Supreme Court takes up cases challenging tech liability for promoting terror

The US Supreme Court has taken up two cases involving tech companies’ potential liability for algorithmically recommending posts to users that promote terrorism.

The first case, Gonzalez v. Google LLC,  will decide whether Section 230(c)(1) of the Communications Decency Act immunizes interactive computer services when they make targeted recommendations of information provided by another information content provider, or only limits the liability of interactive computer services when they engage in traditional editorial functions (such as deciding whether to display or withdraw) with regard to such information.

The case was brought by the plaintiff, Reynaldo Gonzalez, against Google under the AntiTerrorism Act following the death of his daughter during an ISIS attack in Paris in November 2015. Though Gonzalez acknowledges that Section 230 protects Google against liability for ISIS’s posting of videos on YouTube, Gonzalez is arguing that YouTube’s targeting and recommending of such videos to users is illegal as it allegedly amounts to materially supporting terrorism.

The other case, Twitter, Inc v.
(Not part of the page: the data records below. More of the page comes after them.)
#[export] Instance frame_ancestry_sent n candidate window :
  Preserves sent (frame_ancestry (W:=T) n candidate window).
Proof.
  revert window. induction n as [|n IH]; intros; cbn [frame_ancestry]; unfold tree;
    solve_preserves.
Qed.
#[export] Instance focus_ancestry_sent n target window :
  Preserves sent (focus_ancestry (W:=T) n target window).
Proof.
  revert window. induction n as [|n IH]; intros; cbn [focus_ancestry]; unfold tree;
    solve_preserves.
Qed.
#[export] Instance require_focus_sent target :
  Preserves sent (require_focus_owned_by (W:=T) target).
Proof. unfold require_focus_owned_by. solve_preserves. Qed.
#[export] Instance hit_test_sent children x y : Preserves sent (hit_test (W:=T) children x y).
Proof. induction children as [|c cs IH]; cbn [hit_test]; solve_preserves. Qed.
#[export] Instance require_point_sent target x y :
  Preserves sent (require_point_owned_by (W:=T) target x y).
Proof.
  unfold require_point_owned_by, is_target_or_reparenting_frame, tree. solve_preserves.
Qed.
#[export] Instance observed_target_sent request :
  Preserves sent (observed_target (W:=T) request).
Proof. unfold observed_target. solve_preserves. Qed.
#[export] Instance pointer_destination_sent request x y :
  Preserves sent (pointer_destination (W:=T) request x y).
Proof. unfold pointer_destination. solve_preserves. Qed.
#[export] Instance focused_target_sent request : Preserves sent (focused_target (W:=T) request).
Proof. unfold focused_target. solve_preserves. Qed.

Lemma accepts_post permit (s : St) R :
  wp (accepts permit)
    (λ enabled s', ∃ word, enabled = SeatGate_accepts word permit ∧ fst s' = fst s ∧
                     snd (snd s') = snd (snd s) ++ [Sent_Seat word]) R s.
Proof.
  destruct s as [o [w l]]. unfold accepts, x11, zoom, seat_accepts, wp. cbn.
  destruct (load_gate w) as [word w1]. by exists word.
Qed.
End input.

(** ** Images and selections *)

Section images.
Context {W : Type} `{XServer W, XInput W, SharedSeat W, XIdentities W, XImages W}.

Notation T := (W * list Sent)%type.
Notation record_of := (λ t : T, snd t).
Notation sent := (λ s : Observer * T, snd (snd s)).

#[export] Instance identities_recorder : XIdentities T := { generate_id := quietly generate_id }.

#[export] Instance images_recorder : XImages T := {
  setup := setup (W:=W);
  composite_name_window_pixmap window pixmap :=
    recorded (Sent_NamePixmap window pixmap) (composite_name_window_pixmap window pixmap);
  free_pixmap pixmap := recorded (λ _, Sent_FreePixmap pixmap) (free_pixmap pixmap);
  get_image pixmap x y width height :=
    recorded (Sent_GetImage pixmap x y width height) (get_image pixmap x y width height)
}.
Taamnehwill decide whether a defendant that “provides generic, widely available services” to its users and “’regularly’ works to detect and prevent terrorists from using those services” could be considered to “knowingly” provide substantial assistance to terrorists under 18 U.S.C. § 2333 if it was found they could have taken stronger action to prevent such use of the platform. In layman’s the case argues that sites could violate the same aforementioned AntiTerrorism Act if they took steps to ban terrorists from their platform but failed to adequately remove the content in question.